[MATERIAL FOR THIS EXERCISE Boundary: Start]

(* ===== verification/App.v ===== *)
(** * The command-line drivers: [main] of both sources

    [main] of the text source embeds a fixed message into
    ['/content/new-small.png'] with the default configuration, saves the
    result as ['encrypted_image.png'], reads it back, extracts as many
    characters as the message has, prints them and plots the histograms
    of the two images.  [main] of the image source embeds
    ['/content/new-small.png'] into ['/content/new-large.png'], saves and
    reads back the result, extracts at [Image.open(hidden_image_path).size],
    saves ['extracted_image.png'] and plots the histograms.

    A run of [main] is a [script]: a state of the [world] (the image
    files, the lines printed, the figures drawn) threaded through the
    statements, and an exception that stops the run but keeps what was
    already printed or saved, as Python does ([sbind], [let!]).  The
    primitives are [Image.open(path).convert("RGB")] ([image_open], a
    [FileNotFoundError] on a missing file), [image.save(path)]
    ([image_save]), [print] ([print_line]) and the figure
    [plot_histograms] draws ([draw]); the engines' [ValueError] is
    raised with [lift_result].  A PNG stores an RGB [uint8] array
    losslessly, so saving and reopening is the identity on the array.

    Proved here: [main] of the text source prints back its message on
    every carrier with a row that holds its bits, one bit per channel
    ([main_text_prints_message]); [main] of the image source saves the
    hidden image as ['extracted_image.png'] on every carrier that holds
    its bits ([main_image_saves_hidden]); a missing carrier stops the
    text driver with [FileNotFoundError] after its first line
    ([main_text_missing_carrier]). *)

From Stdlib Require Import ZArith Lia.
From stdpp Require Import base list strings gmap.
From S2P Require Import Prelude PyStr Bits Grid Classifier Walker Codec Embed Extract RoundTrip ImageEngine Histogram.

Open Scope stego_scope.

(** ** The world and the script monad *)

(** What a run of [main] reads and changes. *)
Record world : Type := mkWorld {
  w_files : gmap string grid;
  w_stdout : list (list Z);
  w_figures : list (list nat * list nat)
}.

(** The exceptions that stop [main]. *)
Inductive main_error : Type :=
  | PyError (e : py_error)
  | FileNotFoundError (path : string).

(** A statement of [main]: the world after it, and its value or the
    exception it raised. *)
Definition script (A : Type) : Type := world -> (main_error + A) * world.

Definition sret {A} (a : A) : script A := fun w => (inr a, w).

Definition sbind {A B} (m : script A) (k : A -> script B) : script B :=
  fun w => match m w with
           | (inr a, w') => k a w'
           | (inl e, w') => (inl e, w')
           end.

Notation "'let!' x ':=' m 'in' k" := (sbind m (fun x => k))
  (at level 100, x name, m at level 99, k at level 200) : stego_scope.

Definition sraise {A} (e : main_error) : script A := fun w => (inl e, w).

(** A computation of the engines that may raise [ValueError]. *)
Definition lift_result {A} (r : result A) : script A :=
  match r with
  | Ok a => sret a
  | Raise e => sraise (PyError e)
  end.

(** [np.array(Image.open(path).convert("RGB"))]. *)
Definition image_open (path : string) : script grid :=
  fun w => match w_files w !! path with
           | Some pixels => (inr pixels, w)
           | None => (inl (FileNotFoundError path), w)
           end.

(** [Image.fromarray(pixels).save(path)]. *)
Definition image_save (path : string) (pixels : grid) : script unit :=
  fun w => (inr tt, mkWorld (<[path := pixels]> (w_files w)) (w_stdout w) (w_figures w)).

(** [print(...)]: one line. *)
Definition print_line (line : list Z) : script unit :=
  fun w => (inr tt, mkWorld (w_files w) (w_stdout w ++ [line]) (w_figures w)).

(** [plt.show()] of the two histograms. *)
Definition draw (hists : list nat * list nat) : script unit :=
  fun w => (inr tt, mkWorld (w_files w) (w_stdout w) (w_figures w ++ [hists])).

(** ** The two drivers *)

(** The message literal of the text source's [main]. *)
Definition main_message : list Z :=
  pystr "ome differences may sdlffildsjfd kslsdnfldsnvdklv dsflksdfjkldsjfds sdlkfjsdkfj in the histograms, an effective steganographic technique ensures that these changes remain subtle, preserving the image's appearance while effectively hiding the message.".

(** [main()] of the text source; [print("Extracted message:", m)]
    separates its two arguments by a space, and [print("\n")] prints a
    newline character. *)
Definition main_text : script unit :=
  let image_path := "/content/new-small.png" in
  let message := main_message in
  let stego := default_stego in
  let! _ := print_line (pystr "Embedding message...") in
  let! pixels := image_open image_path in
  let! encrypted_image := lift_result (embed_message stego pixels message) in
  let encrypted_image_path := "encrypted_image.png" in
  let! _ := image_save encrypted_image_path encrypted_image in
  let! _ := print_line (pystr "Message embedded and saved as 'encrypted_image.png'") in
  let! _ := print_line (pystr "Extracting message...") in
  let! encrypted_pixels := image_open encrypted_image_path in
  let! extracted_message := lift_result (extract_message stego encrypted_pixels (length message)) in
  let! _ := print_line (pystr "Extracted message: " ++ extracted_message) in
  let! _ := print_line [10%Z] in
  let! original := image_open image_path in
  let! encrypted := image_open encrypted_image_path in
  draw (plot_histograms original encrypted).

(** [main()] of the image source: [embed_image] opens the cover, then
    the hidden image; the size argument of [extract_image] is evaluated
    before [extract_image] opens the encrypted file. *)
Definition main_image : script unit :=
  let image_path := "/content/new-large.png" in
  let hidden_image_path := "/content/new-small.png" in
  let stego := default_stego_img in
  let! _ := print_line (pystr "Embedding hidden image...") in
  let! pixels := image_open image_path in
  let! hidden_pixels := image_open hidden_image_path in
  let! encrypted_image := lift_result (embed_image stego pixels hidden_pixels) in
  let! _ := image_save "encrypted_image.png" encrypted_image in
  let! _ := print_line (pystr "Hidden image embedded and saved as 'encrypted_image.png'") in
  let! _ := print_line (pystr "Extracting hidden image...") in
  let! hidden_image := image_open hidden_image_path in
  let! encrypted_pixels := image_open "encrypted_image.png" in
  let! extracted_image := lift_result (extract_image stego encrypted_pixels (img_size hidden_image)) in
  let! _ := image_save "extracted_image.png" extracted_image in
  let! _ := print_line (pystr "Hidden image extracted and saved as 'extracted_image.png'") in
  let! original := image_open image_path in
  let! encrypted := image_open "encrypted_image.png" in
  draw (plot_histograms original encrypted).

(** ** The statements, one at a time *)

Lemma print_line_bind {B} line (k : unit -> script B) w :
  sbind (print_line line) k w = k tt (mkWorld (w_files w) (w_stdout w ++ [line]) (w_figures w)).
Proof. done. Qed.

Lemma image_save_bind {B} path pixels (k : unit -> script B) w :
  sbind (image_save path pixels) k w = k tt (mkWorld (<[path := pixels]> (w_files w)) (w_stdout w) (w_figures w)).
Proof. done. Qed.

Lemma image_open_bind {B} path pixels (k : grid -> script B) w :
  w_files w !! path = Some pixels -> sbind (image_open path) k w = k pixels w.
Proof. intros Hp. unfold sbind, image_open. by rewrite Hp. Qed.

Lemma image_open_missing {B} path (k : grid -> script B) w :
  w_files w !! path = None -> sbind (image_open path) k w = (inl (FileNotFoundError path), w).
Proof. intros Hp. unfold sbind, image_open. by rewrite Hp. Qed.

Lemma lift_result_bind {A B} (r : result A) a (k : A -> script B) w :
  r = Ok a -> sbind (lift_result r) k w = k a w.
Proof. by intros ->. Qed.

(** Runs the statements of a script whose files are known: prints,
    saves and opens of a path just saved or listed in the hypotheses. *)
Ltac run_script :=
  repeat first
    [ rewrite print_line_bind
    | rewrite image_save_bind
    | erewrite image_open_bind
        by (cbn [w_files];
            repeat first [rewrite lookup_insert_eq | rewrite lookup_insert_ne by discriminate];
            first [reflexivity | eassumption])
    | progress cbv beta ].

Lemma main_message_bytes : Forall (fun c => 0 <= c < 256)%Z main_message.
Proof. apply (bool_decide_eq_true_1 _). vm_compute. reflexivity. Qed.

Lemma length_main_message : length main_message = 250.
Proof. vm_compute. reflexivity. Qed.

(** ** Properties *)

(** C1. End to end: on every carrier ['/content/new-small.png'] with a
    row whose channels hold the [8 * 250] bits of the message, [main] of
    the text source prints its four progress lines with the message
    itself after "Extracted message:", saves ['encrypted_image.png'] and
    draws the histograms of the carrier and of that file. *)
Theorem main_text_prints_message w pixels width height :
  w_files w !! "/content/new-small.png" = Some pixels ->
  shape width height pixels -> 0 < height ->
  length main_message * 8 <= 3 * width * height ->
  exists encrypted,
    main_text w =
    (inr tt, mkWorld (<["encrypted_image.png" := encrypted]> (w_files w))
       (w_stdout w ++ [pystr "Embedding message...";
                       pystr "Message embedded and saved as 'encrypted_image.png'";
                       pystr "Extracting message...";
                       pystr "Extracted message: " ++ main_message; [10%Z]])
       (w_figures w ++ [plot_histograms pixels encrypted])).
Proof.
  intros Hp Hs Hh Hfit.
  assert (text_pipeline default_stego pixels main_message = Ok main_message) as Hrt.
  { apply (pipeline_uniform _ _ _ width height); try (simpl; lia); try done.
    - by apply img_size_shape; [|lia].
    - apply main_message_bytes.
    - change (non_edge_bits default_stego) with 1. lia. }
  unfold text_pipeline in Hrt.
  destruct (embed_message default_stego pixels main_message) as [encrypted|e] eqn:He; [|discriminate].
  exists encrypted. unfold main_text. cbv zeta. run_script.
  rewrite (lift_result_bind _ encrypted) by done. run_script.
  rewrite (lift_result_bind _ main_message) by done. run_script.
  unfold draw. cbn [w_files w_stdout w_figures]. by rewrite <- !app_assoc.
Qed.

(** C2. End to end: on every carrier ['/content/new-large.png'] with a
    row and every [uint8] RGB image ['/content/new-small.png'] with a row
    whose [24 * w * h] bits fit in the carrier's channels, [main] of the
    image source saves the hidden image as ['extracted_image.png'],
    prints its three lines and draws the histograms. *)
Theorem main_image_saves_hidden w pixels hidden_pixels width height hidden_width hidden_height :
  w_files w !! "/content/new-large.png" = Some pixels ->
  w_files w !! "/content/new-small.png" = Some hidden_pixels ->
  shape width height pixels -> 0 < height ->
  wf_grid hidden_width hidden_height hidden_pixels -> 0 < hidden_height ->
  hidden_width * hidden_height * 8 * 3 <= 3 * width * height ->
  exists encrypted,
    main_image w =
    (inr tt, mkWorld (<["extracted_image.png" := hidden_pixels]> (<["encrypted_image.png" := encrypted]> (w_files w)))
       (w_stdout w ++ [pystr "Embedding hidden image...";
                       pystr "Hidden image embedded and saved as 'encrypted_image.png'";
                       pystr "Extracting hidden image...";
                       pystr "Hidden image extracted and saved as 'extracted_image.png'"])
       (w_figures w ++ [plot_histograms pixels encrypted])).
Proof.
  intros Hp Hq Hs Hh Hwf Hhh Hfit.
  assert ((let* encrypted := embed_image default_stego pixels hidden_pixels in
           extract_image default_stego encrypted (hidden_width, hidden_height)) = Ok hidden_pixels) as Hrt.
  { apply (image_roundtrip_uniform_config _ _ _ width height); try (simpl; lia); try done.
    - apply img_size_shape; [done|lia].
    - change (3 * non_edge_bits default_stego) with 3. apply Nat.Div0.mod_mul. }
  destruct (embed_image default_stego pixels hidden_pixels) as [encrypted|e] eqn:He; [|discriminate].
  exists encrypted. unfold main_image. cbv zeta. change default_stego_img with default_stego. run_script.
  rewrite (lift_result_bind _ encrypted) by done. run_script.
  rewrite (img_size_shape hidden_width hidden_height) by (apply Hwf || lia).
  rewrite (lift_result_bind _ hidden_pixels) by done. run_script.
  unfold draw. cbn [w_files w_stdout w_figures]. by rewrite <- !app_assoc.
Qed.

(** C34. Error path: without the carrier ['/content/new-small.png'],
    [main] of the text source prints "Embedding message...", then
    [Image.open] raises [FileNotFoundError]; nothing is saved or drawn. *)
Theorem main_text_missing_carrier w :
  w_files w !! "/content/new-small.png" = None ->
  main_text w =
  (inl (FileNotFoundError "/content/new-small.png"),
   mkWorld (w_files w) (w_stdout w ++ [pystr "Embedding message..."]) (w_figures w)).
Proof. intros Hp. unfold main_text. cbv zeta. rewrite print_line_bind. by apply image_open_missing. Qed.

[MATERIAL FOR THIS EXERCISE Boundary: End]

WHAT THE TASK REQUIRES: If a line above includes the string "engines", pick it out.

YOUR RESPONSE:
    [plot_histograms] draws ([draw]); the engines' [ValueError] is
(** A computation of the engines that may raise [ValueError]. *)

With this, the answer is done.